ASSIGNED TASK » Begin at the top of the listing below. Write each line out exactly, ending with the line that holds "#[export] Existing Instance noop_hook.".

Start of TASK INPUTS

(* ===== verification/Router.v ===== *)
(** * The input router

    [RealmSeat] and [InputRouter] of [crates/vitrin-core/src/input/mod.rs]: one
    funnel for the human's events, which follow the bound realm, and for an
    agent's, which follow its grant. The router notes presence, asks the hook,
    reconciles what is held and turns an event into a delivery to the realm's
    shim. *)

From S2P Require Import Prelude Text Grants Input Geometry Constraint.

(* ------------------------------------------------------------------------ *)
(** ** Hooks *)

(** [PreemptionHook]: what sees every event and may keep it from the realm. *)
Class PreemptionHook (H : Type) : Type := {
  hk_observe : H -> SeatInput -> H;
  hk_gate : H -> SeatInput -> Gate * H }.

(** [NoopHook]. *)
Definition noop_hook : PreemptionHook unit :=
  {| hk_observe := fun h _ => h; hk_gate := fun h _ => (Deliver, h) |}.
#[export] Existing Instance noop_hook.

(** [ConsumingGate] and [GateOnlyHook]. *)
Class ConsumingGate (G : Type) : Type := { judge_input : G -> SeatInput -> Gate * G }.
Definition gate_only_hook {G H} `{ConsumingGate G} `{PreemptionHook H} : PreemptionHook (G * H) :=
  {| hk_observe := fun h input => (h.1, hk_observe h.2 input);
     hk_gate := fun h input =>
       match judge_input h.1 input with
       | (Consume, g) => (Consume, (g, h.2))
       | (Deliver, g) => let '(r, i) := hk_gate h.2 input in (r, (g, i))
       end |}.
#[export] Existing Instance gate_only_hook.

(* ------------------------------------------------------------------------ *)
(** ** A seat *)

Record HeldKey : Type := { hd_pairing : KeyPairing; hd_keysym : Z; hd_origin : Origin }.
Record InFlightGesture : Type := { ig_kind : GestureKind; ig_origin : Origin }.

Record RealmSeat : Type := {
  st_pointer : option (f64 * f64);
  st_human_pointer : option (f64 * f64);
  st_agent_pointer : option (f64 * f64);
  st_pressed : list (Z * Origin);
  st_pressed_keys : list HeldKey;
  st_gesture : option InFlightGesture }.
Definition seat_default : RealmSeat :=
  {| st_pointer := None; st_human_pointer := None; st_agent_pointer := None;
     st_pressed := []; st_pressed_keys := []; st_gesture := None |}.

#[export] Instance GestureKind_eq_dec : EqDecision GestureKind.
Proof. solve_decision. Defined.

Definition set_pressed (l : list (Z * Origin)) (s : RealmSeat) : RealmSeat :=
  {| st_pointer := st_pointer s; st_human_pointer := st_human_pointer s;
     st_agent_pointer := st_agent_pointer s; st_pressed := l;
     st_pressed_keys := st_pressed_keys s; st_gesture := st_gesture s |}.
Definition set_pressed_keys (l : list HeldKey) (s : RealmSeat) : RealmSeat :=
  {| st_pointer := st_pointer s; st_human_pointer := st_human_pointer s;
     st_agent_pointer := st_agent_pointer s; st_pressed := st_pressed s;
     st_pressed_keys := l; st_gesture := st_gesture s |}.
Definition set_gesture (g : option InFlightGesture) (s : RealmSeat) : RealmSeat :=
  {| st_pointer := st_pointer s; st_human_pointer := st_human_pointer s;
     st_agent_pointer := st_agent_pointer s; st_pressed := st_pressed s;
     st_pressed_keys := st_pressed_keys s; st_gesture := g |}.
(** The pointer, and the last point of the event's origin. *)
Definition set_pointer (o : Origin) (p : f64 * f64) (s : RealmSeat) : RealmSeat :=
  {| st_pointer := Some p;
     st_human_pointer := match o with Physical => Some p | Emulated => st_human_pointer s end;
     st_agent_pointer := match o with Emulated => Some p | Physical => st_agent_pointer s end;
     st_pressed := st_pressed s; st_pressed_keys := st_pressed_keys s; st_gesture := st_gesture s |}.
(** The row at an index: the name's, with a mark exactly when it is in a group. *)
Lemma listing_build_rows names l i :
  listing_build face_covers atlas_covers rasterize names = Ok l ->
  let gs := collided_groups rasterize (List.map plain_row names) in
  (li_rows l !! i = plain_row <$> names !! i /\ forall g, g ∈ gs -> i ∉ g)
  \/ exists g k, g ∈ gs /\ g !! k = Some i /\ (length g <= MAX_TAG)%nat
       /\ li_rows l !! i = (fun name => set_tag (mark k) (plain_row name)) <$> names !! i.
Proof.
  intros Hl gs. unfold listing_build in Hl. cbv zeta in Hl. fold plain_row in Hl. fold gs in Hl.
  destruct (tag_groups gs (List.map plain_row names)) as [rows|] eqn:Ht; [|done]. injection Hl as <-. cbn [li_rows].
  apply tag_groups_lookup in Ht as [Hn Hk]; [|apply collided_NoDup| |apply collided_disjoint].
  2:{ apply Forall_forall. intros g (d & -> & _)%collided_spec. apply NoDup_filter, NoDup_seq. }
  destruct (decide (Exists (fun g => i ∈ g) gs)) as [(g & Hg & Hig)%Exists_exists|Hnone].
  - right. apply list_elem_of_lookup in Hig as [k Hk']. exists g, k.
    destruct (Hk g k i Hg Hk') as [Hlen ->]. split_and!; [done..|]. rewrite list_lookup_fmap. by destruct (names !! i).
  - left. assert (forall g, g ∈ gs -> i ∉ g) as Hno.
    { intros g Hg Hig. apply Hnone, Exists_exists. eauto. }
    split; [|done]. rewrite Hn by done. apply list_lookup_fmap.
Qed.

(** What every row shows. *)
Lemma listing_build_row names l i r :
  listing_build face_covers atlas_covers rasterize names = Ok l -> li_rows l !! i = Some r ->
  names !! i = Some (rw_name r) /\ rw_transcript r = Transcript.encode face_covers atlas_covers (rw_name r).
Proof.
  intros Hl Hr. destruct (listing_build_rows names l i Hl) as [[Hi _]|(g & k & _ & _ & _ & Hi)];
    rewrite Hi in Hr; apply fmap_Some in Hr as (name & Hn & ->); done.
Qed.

End of TASK INPUTS

ANSWER SECTION »
(* ===== verification/Router.v ===== *)
(** * The input router

    [RealmSeat] and [InputRouter] of [crates/vitrin-core/src/input/mod.rs]: one
    funnel for the human's events, which follow the bound realm, and for an
    agent's, which follow its grant. The router notes presence, asks the hook,
    reconciles what is held and turns an event into a delivery to the realm's
    shim. *)

From S2P Require Import Prelude Text Grants Input Geometry Constraint.

(* ------------------------------------------------------------------------ *)
(** ** Hooks *)

(** [PreemptionHook]: what sees every event and may keep it from the realm. *)
Class PreemptionHook (H : Type) : Type := {
  hk_observe : H -> SeatInput -> H;
  hk_gate : H -> SeatInput -> Gate * H }.

(** [NoopHook]. *)
Definition noop_hook : PreemptionHook unit :=
  {| hk_observe := fun h _ => h; hk_gate := fun h _ => (Deliver, h) |}.
#[export] Existing Instance noop_hook.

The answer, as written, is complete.